Predicting Daily Surgical Volume for an Academic Medical Center
2020
Abstract Background Surgical volume is highly variable and perioperative managers expend substantial time and energy adjusting resources in the days before surgery to accommodate unexpected low or high volume days. Last-minute changes lead to increased workload, adjustment of human and material resources, and potential for errors and delays which can impact employee morale and retention. Our objective was to improve forecasting of daily surgical volume weeks in advance of the day of surgery to allow perioperative managers adequate time to adjust staffing levels and material resources.
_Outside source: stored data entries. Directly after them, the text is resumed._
(* ===== verification/Checkpoint.v ===== *)
(** * Durable positions ([internal/checkpoint])

    The checkpoint record ([checkpoint.go]), the interface of the stores that
    keep it with the in-memory store ([memory.go]), and the allocator of version
    numbers ([seq.go]). The MySQL store is in [CheckpointTable]. *)

From Stdlib Require Import Ascii Sorted.
From S2P Require Import Prelude GoStd.

(** ** checkpoint.go *)

Definition SchemaVersion : Z := 1.

Record Checkpoint := mkCheckpoint {
  cp_Stream : string;
  cp_GTIDSet : string;
  cp_SnapshotDone : bool;
  cp_SnapshotStartGTID : string;
  cp_SnapshotCursor : string;
  cp_SnapshotBaseSeq : Z;
  cp_SnapshotRowsDone : Z;
  cp_SnapshotRowsTotal : Z;
  cp_SeqWatermark : Z;
  cp_LastEventTsMs : Z;
  cp_LastError : string;
  cp_SchemaVersion : Z;
  cp_UpdatedAt : Z
}.

#[export] Instance Checkpoint_eq_dec : EqDecision Checkpoint.
Proof. solve_decision. Defined.

(** [Checkpoint{}]. *)
Definition zero_checkpoint : Checkpoint :=
  mkCheckpoint "" "" false "" "" 0 0 0 0 0 "" 0 zero_time.

(** [now.Sub(t)] saturates at the range of a [time.Duration]. *)
Definition time_Sub (t u : Z) : Z := Z.max (- 2 ^ 63) (Z.min (2 ^ 63 - 1) (t - u)).

Definition LagAt (c : Checkpoint) (now : Z) : option Z :=
  if (cp_LastEventTsMs c =? 0)%Z then None
  else
    let lag := time_Sub now (cp_LastEventTsMs c * 10 ^ 6) in
    Some (if (lag <? 0)%Z then 0 else lag)%Z.

Definition ClearSnapshot (c : Checkpoint) : Checkpoint :=
  mkCheckpoint (cp_Stream c) (cp_GTIDSet c) false "" "" 0 0 0 (cp_SeqWatermark c)
    (cp_LastEventTsMs c) (cp_LastError c) (cp_SchemaVersion c) (cp_UpdatedAt c).

(** Field updates. *)
Definition set_Stream (s : string) (c : Checkpoint) : Checkpoint :=
  mkCheckpoint s (cp_GTIDSet c) (cp_SnapshotDone c) (cp_SnapshotStartGTID c) (cp_SnapshotCursor c)
    (cp_SnapshotBaseSeq c) (cp_SnapshotRowsDone c) (cp_SnapshotRowsTotal c) (cp_SeqWatermark c)
    (cp_LastEventTsMs c) (cp_LastError c) (cp_SchemaVersion c) (cp_UpdatedAt c).
Definition set_GTIDSet (g : string) (c : Checkpoint) : Checkpoint :=
  mkCheckpoint (cp_Stream c) g (cp_SnapshotDone c) (cp_SnapshotStartGTID c) (cp_SnapshotCursor c)
    (cp_SnapshotBaseSeq c) (cp_SnapshotRowsDone c) (cp_SnapshotRowsTotal c) (cp_SeqWatermark c)
    (cp_LastEventTsMs c) (cp_LastError c) (cp_SchemaVersion c) (cp_UpdatedAt c).
Definition set_Cursor (cursor : string) (rows : Z) (c : Checkpoint) : Checkpoint :=
  mkCheckpoint (cp_Stream c) (cp_GTIDSet c) (cp_SnapshotDone c) (cp_SnapshotStartGTID c) cursor
    (cp_SnapshotBaseSeq c) rows (cp_SnapshotRowsTotal c) (cp_SeqWatermark c)
    (cp_LastEventTsMs c) (cp_LastError c) (cp_SchemaVersion c) (cp_UpdatedAt c).
Definition set_SeqWatermark (n : Z) (c : Checkpoint) : Checkpoint :=
  mkCheckpoint (cp_Stream c) (cp_GTIDSet c) (cp_SnapshotDone c) (cp_SnapshotStartGTID c) (cp_SnapshotCursor c)
    (cp_SnapshotBaseSeq c) (cp_SnapshotRowsDone c) (cp_SnapshotRowsTotal c) n
    (cp_LastEventTsMs c) (cp_LastError c) (cp_SchemaVersion c) (cp_UpdatedAt c).
Definition set_LastEventTsMs (ms : Z) (c : Checkpoint) : Checkpoint :=
  mkCheckpoint (cp_Stream c) (cp_GTIDSet c) (cp_SnapshotDone c) (cp_SnapshotStartGTID c) (cp_SnapshotCursor c)
    (cp_SnapshotBaseSeq c) (cp_SnapshotRowsDone c) (cp_SnapshotRowsTotal c) (cp_SeqWatermark c)
    ms (cp_LastError c) (cp_SchemaVersion c) (cp_UpdatedAt c).
Definition set_SchemaVersion (v : Z) (c : Checkpoint) : Checkpoint :=
  mkCheckpoint (cp_Stream c) (cp_GTIDSet c) (cp_SnapshotDone c) (cp_SnapshotStartGTID c) (cp_SnapshotCursor c)
    (cp_SnapshotBaseSeq c) (cp_SnapshotRowsDone c) (cp_SnapshotRowsTotal c) (cp_SeqWatermark c)
    (cp_LastEventTsMs c) (cp_LastError c) v (cp_UpdatedAt c).
Definition set_UpdatedAt (t : Z) (c : Checkpoint) : Checkpoint :=
  mkCheckpoint (cp_Stream c) (cp_GTIDSet c) (cp_SnapshotDone c) (cp_SnapshotStartGTID c) (cp_SnapshotCursor c)
    (cp_SnapshotBaseSeq c) (cp_SnapshotRowsDone c) (cp_SnapshotRowsTotal c) (cp_SeqWatermark c)
    (cp_LastEventTsMs c) (cp_LastError c) (cp_SchemaVersion c) t.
Methods Accumulating surgery schedule and block release data were collected from July 2017 to October 2018 from two hospital-based operating room campuses at an academic medical center. Regression analyses were performed on accumulating schedule data 7, 14, and 21 business days before the day of surgery to create predictive analytic models. Results Assuming average daily volume of 32 cases for Campus 1 and 43 cases for Campus 2, the 7-day-out-model had an average error of 11.0% (standard deviation (SD) 8.6%) and 9.9% (SD 6.6%), respectively. Although the 21-day-out model had an average error of 14.5% (SD 10.9%) for Campus 1 and 12.2% (SD 9.1%) for Campus 2, cross-validation results indicated predicted volumes were within 7 cases 81.4% of days and 68.6% of days. Conclusion Building on previously published research, a predictive analytic model was created that improved estimated daily surgical volume up to 4 weeks before day of surgery. Achieving face validity with perioperative management is paramount in order to make use of predicted volume estimates.